Information given Start Marker

(* ===== verification/CgroupSafety.v ===== *)
(** * Safety of the handlers and of whole runs

    The rules of [CgroupInvariant.v] applied to the adjuster, to every handler,
    to the queue and to runs from [Init]. *)
From S2P Require Import Prelude Json ResType Supervisor ProcessGroup World CgroupAdjuster CgroupEventHandler SchedController SupervisorFacts CgroupInvariant.

Section safety.
Context {J K : Type} `{!Json J} `{!JsonLaws J} `{!Platform J K} `{!AppExecFwk}.
Context `{!PlatformLaws J K}.
#[local] Abbreviation M := (ST (World J K)).
Implicit Types (w : World J K) (sup : Supervisor).

(** ** The adjuster *)

Lemma ok_AdjustForkProcessGroup t fs uid pid :
  FApp uid ∈ fs -> FProc uid pid ∈ fs -> ok t fs (AdjustForkProcessGroup (J := J) (K := K) uid pid).
Proof.
  intros Ha Hp. unfold AdjustForkProcessGroup.  do 3 hstep.
  intros w Hw. unfold st_get, mbind, ST_bind.
  destruct (platform_read _ (outer w)) as [rd|] eqn:E; [|done].
  assert (is_Some (match rd with Some content => buffer_string content | None => Some "" end))
    as [content ->] by (destruct rd; [by eapply pl_read | done]).
  simpl. revert w Hw E. cut (ok t fs (st_iter (fun line =>
    if atoi line =? 0 then mret tt
    else if negb (atoi line =? pr_pid_ a0) then
      pr ← get_proc uid pid; set_group (J := J) (K := K) (atoi line) (to_s32 (curSchedGroup_ pr));; mret tt
    else mret tt) (split_lines content))); [intros Hi w Hw _; by apply Hi|].
  apply ok_iter. intros line _.  hsteps.
Qed.

Lemma ok_report_group_change t fs uid pid :
  FApp uid ∈ fs -> FProc uid pid ∈ fs -> ok t fs (report_group_change (J := J) (K := K) uid pid).
Proof. intros Ha Hp. unfold report_group_change. hsteps. by apply ok_AdjustForkProcessGroup. Qed.

(** The group is recorded only after the call that sets it succeeded. *)
Lemma ok_record_group t fs uid pid sup pr :
  FProc uid pid ∈ fs -> find_proc uid pid sup = Some pr ->
  spec False (fun w => I t fs w /\ (exists s, supervisor_ w = Some s /\ s = sup) /\
                group_was_set w (pr_pid_ pr) (to_s32 (setSchedGroup_ pr)))
    (upd_proc uid pid record_group) (fun _ => I t fs).
Proof.
  intros Hp Hpr. eapply spec_conseq;
    [apply (ok_upd_proc_at t fs (fun w => supervisor_ w = Some sup /\
      group_was_set w (pr_pid_ pr) (to_s32 (setSchedGroup_ pr)))) | |]; [done|..|done].
  - intros w' sup' pr' _ (E1 & Hset) E2 Hpr' Hwf. simplify_eq.
    destruct Hwf. split; try done. right. simpl. congruence.
  - intros w' (? & (? & ? & ->) & ?). eauto.
Qed.
Lemma run_adjust_list uid pid source l w :
  source <> ADJS_PROCESS_CREATE -> Live w -> focused_in uid pid w -> Forall (known uid w) l ->
  exists w', st_iter (adjust_one uid source) l w = Some (tt, w') /\ Live w' /\
    sched_only uid (fun _ _ => True) w w' /\ focused_in uid pid w' /\
    (is_top uid pid w \/ pid ∈ l -> is_top uid pid w').
Proof.
  intros Hsrc. revert w. induction l as [|j l IH]; intros w Hl Hf Hk.
  - exists w. split_and!; [done|done|apply sched_only_refl; by destruct Hl|done|].
    intros [?|Hin]; [done|]. by apply elem_of_nil in Hin.
  - apply Forall_cons in Hk as [Hk Hks].
    destruct (run_adjust_one w uid pid j source Hsrc Hl Hf Hk) as (w1 & E1 & Hl1 & Hs1 & Hf1 & Ht1).
    destruct (IH w1 Hl1 Hf1) as (w2 & E2 & Hl2 & Hs2 & Hf2 & Ht2).
    { eapply Forall_impl; [exact Hks|]. intros i. by eapply known_sched_only. }
    exists w2. cbn [st_iter]. rewrite (run_bind _ _ _ _ _ E1). split_and!; [done..| |done|].
    + by eapply sched_only_trans.
    + intros [Ht|Hin]; [auto|]. apply elem_of_cons in Hin as [->|Hin]; auto.
Qed.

Information given End Marker

Exercise goal – Working through the records above, copy each line in which "unfold" is found.

Exercise output –
  intros Ha Hp. unfold AdjustForkProcessGroup.  do 3 hstep.
  intros w Hw. unfold st_get, mbind, ST_bind.
Proof. intros Ha Hp. unfold report_group_change. hsteps. by apply ok_AdjustForkProcessGroup. Qed.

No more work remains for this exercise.